Therapeutic Dialogue

Listening to be Reminded

Lots of money is made from self-help books. The brilliant Dr O.C.Drury, who was encouraged by Wittgenstein to train as a medical doctor as well as a psychiatrist described such books as “full of harmless platitudes. A thoughtless attitude to the deeper problems of human life reflects a widespread error which extends even to educated people that for every problem some particular science and some particular expert can provide the necessary answer in a book.” I could not say better. When two people , one highly knowledgable and the other brave enough to face the depths of himself work together in a state of mutual trust and respect; there is no better way to solving a psychological problem.

I worked as a therapist in private practice. I soon realised that the traiings I had done were not very useful, except for techniques. How could we call psychotherapy a science when there are more than 400 ways of doing it? The most important factor that is essential is the ability to create the therapeutic dialogue. I needed to listen carefully to my clients and interrupt them in order to help them to analyse the meaning of what they said. But this was difficult , it made the flow of the talk slow down. Eventually I decided to encourage people to talk, making sure to maintain the rapport. This way I kept my interruptions to a minimum of what seemed to me to be the most important words. This way neither one of us dominated the other.

Harvey Sacks’ experience at The Center for the Scientistic study of Suicide in Los Angeles revealed that the clients did not feel that psychiatrists understood them. They wanted to listen to people who had had similar experiences to their own. The psychiatrist Fromm-Reichmann’s advice to her trainees was that they themselves would not be reminded. Therefore they should not listen to be reminded. Sacks thought she was wrong and that perhaps this accounted for the common complaint of clients that psychiatrists sometimes fell asleep during the consultations!

Listening to be reminded of our own lives is a strong incentive for people to listen.
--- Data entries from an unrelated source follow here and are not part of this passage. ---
(* ===== verification/_CoqProject ===== *)
-Q . S2P
Prelude.v
Overflow.v
Serialize.v
Hex.v
Crypto.v
SchemeLifecycle.v
Primitives.v
Target.v
Work.v
Asert.v
Issuance.v
Params.v
Merkle.v
Sighash.v
Validation.v
Genesis.v
BlockIndex.v
Coins.v
Connect.v
BlockStore.v
ChainState.v
Mempool.v
MempoolInv.v
BlockAssembler.v
Message.v
Protocol.v
Handshake.v
Sync.v
Text.v
AddressBook.v
PeerConnection.v
PeerManager.v
Daemon.v
ChainDb.v
Restart.v
HeaderLog.v
Address.v
CoinSelection.v
Mnemonic.v
Signing.v
TxBuilder.v
WalletDb.v
Wallet.v
JsonValue.v
Http.v
RpcClient.v
Rpc.v
RpcServer.v
Args.v
Explorer.v
Gpu.v
Miner.v
Cli.v
GenesisTool.v
WalletTool.v
Logging.v
NodeMain.v
Lemma wrapu_range w z : 0 <= w -> 0 <= wrapu w z < 2 ^ w.
Proof. intros. apply Z.mod_pos_bound. lia. Qed.

Lemma wrapu_small w z : 0 <= z < 2 ^ w -> wrapu w z = z.
Proof. apply Z.mod_small. Qed.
I followed this practice of what we therapists call ‘self-disclosure’ and found that in most cases it stimulated clients to tell valuable experiences of their own that threw light on their problems.

I worked spontaneously, confident that I had a wealth of knowledge in my unconscious mind knowing that as I listened the right words would rise to my lips. If I found myself floundering I would use my sense of humour, the right kind for that particular client. I concentrated constantly and waited for the clues given to me by the prases and words of my clients. Sometimes I recorded sessions that both of us could take home and think about. This too, was a great help.

I discovered that I was getting to the core of being useful to those clients who took our work seriously and eventually managed to solve their problems for themselves. This way both of us were satisfied: my clients improved their powers of logical thinking and I discovered skills I didn’t know I had.